### Available data

Lemma worker_step_ok (st : WorkerLoop.State) (ev : WorkerLoop.Event) :
  worker_ok st -> worker_ok (WorkerLoop.step st ev).
Proof.
  intros Hok. pose proof Hok as [Hr [Hp [Hrf [Hne Htr]]]].
  assert (Hpost : forall m n p,
            (forall t, m <> WorkerLoop.OutTranscript t) -> m <> WorkerLoop.OutReady ->
            (m = WorkerLoop.OutError -> WorkerLoop.transcriber st = false) ->
            (p <> 0%nat -> WorkerLoop.transcriber st = true) ->
            worker_ok (WorkerLoop.mkState (WorkerLoop.transcriber st) n p
                         (WorkerLoop.calls st) (WorkerLoop.outbox st ++ [m]))).
  { intros m n p Hm1 Hm2 Hm3 Hp'. apply worker_ok_post; auto.
    - split; [auto | intros [H | H]; [exact H | contradiction]].
    - intros t Ht. exfalso. now apply (Hm1 t). }
  destruct ev as [|audioData| |info| | |text|]; simpl.
  - apply Hpost; try discriminate; auto.
  - unfold WorkerLoop.transcribe_start.
    destruct (WorkerLoop.transcriber st) eqn:E.
    + rewrite <- E. apply worker_ok_quiet; [exact Hok | auto].
    + unfold WorkerLoop.post. rewrite E. apply Hpost; try discriminate; auto.
  - exact Hok.
  - destruct (WorkerLoop.loading st); [exact Hok|].
    destruct info; [| |exact Hok]; unfold WorkerLoop.post;
      apply Hpost; try discriminate; auto.
  - destruct (WorkerLoop.loading st); [exact Hok|].
    unfold WorkerLoop.init_finish. apply worker_ok_post; auto; try discriminate.
    split; auto.
  - destruct (WorkerLoop.loading st); [exact Hok|].
    apply worker_ok_quiet; auto.
  - destruct (WorkerLoop.pending st) as [|p] eqn:E; [exact Hok|].
    unfold WorkerLoop.transcribe_finish.
    assert (Ht : WorkerLoop.transcriber st = true) by (apply Hp; lia).
    apply worker_ok_post; auto; try discriminate.
    + split; [auto | intros [H | H]; [exact H | discriminate]].
    + intros t H. injection H as <-. split; [exact Ht | apply trim_idem].
  - destruct (WorkerLoop.pending st) as [|p] eqn:E; [exact Hok|].
    apply worker_ok_quiet; [exact Hok|]. intros _. apply Hp. lia.
Qed.

(** Whatever messages the worker receives and however its awaited calls
    settle: every 'transcript' it posts comes after a 'ready', its text is
    trimmed, and after a 'ready' it never answers 'Model not loaded'. *)
Theorem worker_ready_before_transcript : forall evs : list WorkerLoop.Event,
  ready_first (WorkerLoop.outbox (WorkerLoop.run WorkerLoop.initial evs)) /\
  no_error_after_ready (WorkerLoop.outbox (WorkerLoop.run WorkerLoop.initial evs)) /\
  (forall t, In (WorkerLoop.OutTranscript t)
                (WorkerLoop.outbox (WorkerLoop.run WorkerLoop.initial evs)) ->
             JS.trim t = t).
Proof.
  intros evs.
  assert (H : forall st, worker_ok st -> worker_ok (WorkerLoop.run st evs)).
  { induction evs as [|ev evs IH]; intros st Hst; [exact Hst|].
    apply (IH (WorkerLoop.step st ev)). now apply worker_step_ok. }
  destruct (H WorkerLoop.initial) as [_ [_ [H1 [H2 H3]]]]; [|auto].
  unfold worker_ok. simpl. repeat split; try discriminate; try contradiction.
  - intros l1 t l2 Heq. destruct l1; discriminate.
  - intros l1 l2 Heq. destruct l1; discriminate.
Qed.

Lemma filter_snoc (A : Type) (f : A -> bool) (l : list A) (x : A) :
  length (filter f (l ++ [x])) = (length (filter f l) + (if f x then 1 else 0))%nat.
Proof.
  rewrite filter_app, length_app. simpl. now destruct (f x).
Qed.

Lemma worker_step_accounted (st : WorkerLoop.State) (ev : WorkerLoop.Event) :
  (accounted (WorkerLoop.step st ev) <=
   accounted st + (if is_transcribe ev then 1 else 0))%nat /\
  (is_engine_rejected ev = false ->
   accounted (WorkerLoop.step st ev) =
   (accounted st + (if is_transcribe ev then 1 else 0))%nat).
Proof.
  unfold accounted.
  destruct ev as [|audioData| |info| | |text|]; simpl;
    unfold WorkerLoop.transcribe_start, WorkerLoop.init_finish,
      WorkerLoop.transcribe_finish, WorkerLoop.post;
    try (destruct (WorkerLoop.transcriber st));
    try (destruct (WorkerLoop.loading st));
    try (destruct info);
    try (destruct (WorkerLoop.pending st) eqn:E);
    simpl; rewrite ?filter_snoc; simpl; split; try discriminate; lia.
Qed.

(** The worker answers no request twice: the 'transcript' and 'error'
    messages posted, together with the calls of the transcriber still
    pending, never outnumber the 'transcribe' messages received, and they
    are exactly as many when no call of the transcriber has rejected. *)
Theorem worker_answers_at_most_once : forall evs : list WorkerLoop.Event,
  (accounted (WorkerLoop.run WorkerLoop.initial evs) <=
   length (filter is_transcribe evs))%nat /\
  (existsb is_engine_rejected evs = false ->
   accounted (WorkerLoop.run WorkerLoop.initial evs) =
   length (filter is_transcribe evs)).
Proof.
  intros evs.
  assert (H : forall st,
            (accounted (WorkerLoop.run st evs) <=
             accounted st + length (filter is_transcribe evs))%nat /\
            (existsb is_engine_rejected evs = false ->
             accounted (WorkerLoop.run st evs) =
             (accounted st + length (filter is_transcribe evs))%nat)).
  { induction evs as [|ev evs IH]; intros st; [simpl; split; [lia | intros _; lia]|].
    change (WorkerLoop.run st (ev :: evs))
      with (WorkerLoop.run (WorkerLoop.step st ev) evs).
    destruct (IH (WorkerLoop.step st ev)) as [IH1 IH2].
    destruct (worker_step_accounted st ev) as [S1 S2].
    simpl filter. split.
    - destruct (is_transcribe ev); simpl length; lia.
    - intros Hrej. simpl in Hrej. apply orb_false_iff in Hrej. destruct Hrej as [R1 R2].
      rewrite (IH2 R2), (S2 R1). destruct (is_transcribe ev); simpl length; lia. }
  destruct (H WorkerLoop.initial) as [H1 H2]. split; [exact H1 | exact H2].
Qed.

(** ** The caches of the service worker *)

Lemma fold_delete (Cache : Type) (ks : list String.string)
      (caches : ServiceWorker.CacheStorage Cache) :
  fold_left (fun cs k => ServiceWorker.delete Cache k cs) ks caches =
  filter (fun e => negb (existsb (String.eqb (fst e)) ks)) caches.
Proof.
  revert caches; induction ks as [|k ks IH]; intros caches; simpl.
  - symmetry. apply forallb_filter_id. now apply forallb_forall.
  - rewrite IH. unfold ServiceWorker.delete.
    induction caches as [|e caches IHc]; [reflexivity|].
    simpl. destruct (String.eqb (fst e) k); simpl; [exact IHc|].
    destruct (existsb (String.eqb (fst e)) ks); simpl; [exact IHc | now rewrite IHc].
Qed.

(** Activation deletes every cache but the one named CACHE_NAME and leaves
    that one, with what it holds, as it was; activating once more changes
    nothing. *)
Theorem activate_keeps_current_cache :
  forall (Cache : Type) (caches : ServiceWorker.CacheStorage Cache),
  ServiceWorker.activate Cache caches =
    filter (fun e => String.eqb (fst e) ServiceWorker.CACHE_NAME) caches /\
  (forall k, In k (ServiceWorker.keys Cache (ServiceWorker.activate Cache caches)) ->
             k = ServiceWorker.CACHE_NAME) /\
  ServiceWorker.activate Cache (ServiceWorker.activate Cache caches) =
    ServiceWorker.activate Cache caches.
Proof.
  intros Cache.
  assert (H : forall caches : ServiceWorker.CacheStorage Cache,
            ServiceWorker.activate Cache caches =
            filter (fun e => String.eqb (fst e) ServiceWorker.CACHE_NAME) caches).
  { intros caches. unfold ServiceWorker.activate. rewrite fold_delete.
    apply filter_ext_in. intros e He.
    destruct (String.eqb (fst e) ServiceWorker.CACHE_NAME) eqn:E.
    - apply negb_true_iff. apply not_true_is_false. intros Hex.
      apply existsb_exists in Hex. destruct Hex as [k [Hk Hek]].
      apply filter_In in Hk. destruct Hk as [_ Hk].
      apply String.eqb_eq in E, Hek. rewrite <- Hek, E in Hk.
      now rewrite String.eqb_refl in Hk.
    - apply negb_false_iff. apply existsb_exists. exists (fst e). split.
      + apply filter_In. split; [|now rewrite E].
        unfold ServiceWorker.keys. now apply in_map.
      + apply String.eqb_refl. }
  intros caches. split; [apply H|]. split.
  - intros k Hk. rewrite H in Hk. unfold ServiceWorker.keys in Hk.
    apply in_map_iff in Hk. destruct Hk as [e [<- He]].
    apply filter_In in He. destruct He as [_ He]. now apply String.eqb_eq.
  - rewrite !H. induction caches as [|e caches IH]; [reflexivity|].
    simpl. destruct (String.eqb (fst e) ServiceWorker.CACHE_NAME) eqn:E; [|exact IH].
    simpl. now rewrite E, IH.
Qed.

Lemma escapeHtml_injective_witness :
  Html.replaceAll Html.AMP Html.amp_entity [60; 38; 97] = [60; 38; 97; 109; 112; 59; 97] /\
  [60; 38; 97] = [60; 38; 97].
Proof.
  split; [reflexivity|].
  exact (escapeHtml_injective [60; 38; 97] [60; 38; 97] eq_refl).
Defined.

### What to produce
Working through the records, find each line containing the word "transcriber" and copy it.

### Solution for this task
            (m = WorkerLoop.OutError -> WorkerLoop.transcriber st = false) ->
            (p <> 0%nat -> WorkerLoop.transcriber st = true) ->
            worker_ok (WorkerLoop.mkState (WorkerLoop.transcriber st) n p
    destruct (WorkerLoop.transcriber st) eqn:E.
    assert (Ht : WorkerLoop.transcriber st = true) by (apply Hp; lia).
    try (destruct (WorkerLoop.transcriber st));
    messages posted, together with the calls of the transcriber still
    are exactly as many when no call of the transcriber has rejected. *)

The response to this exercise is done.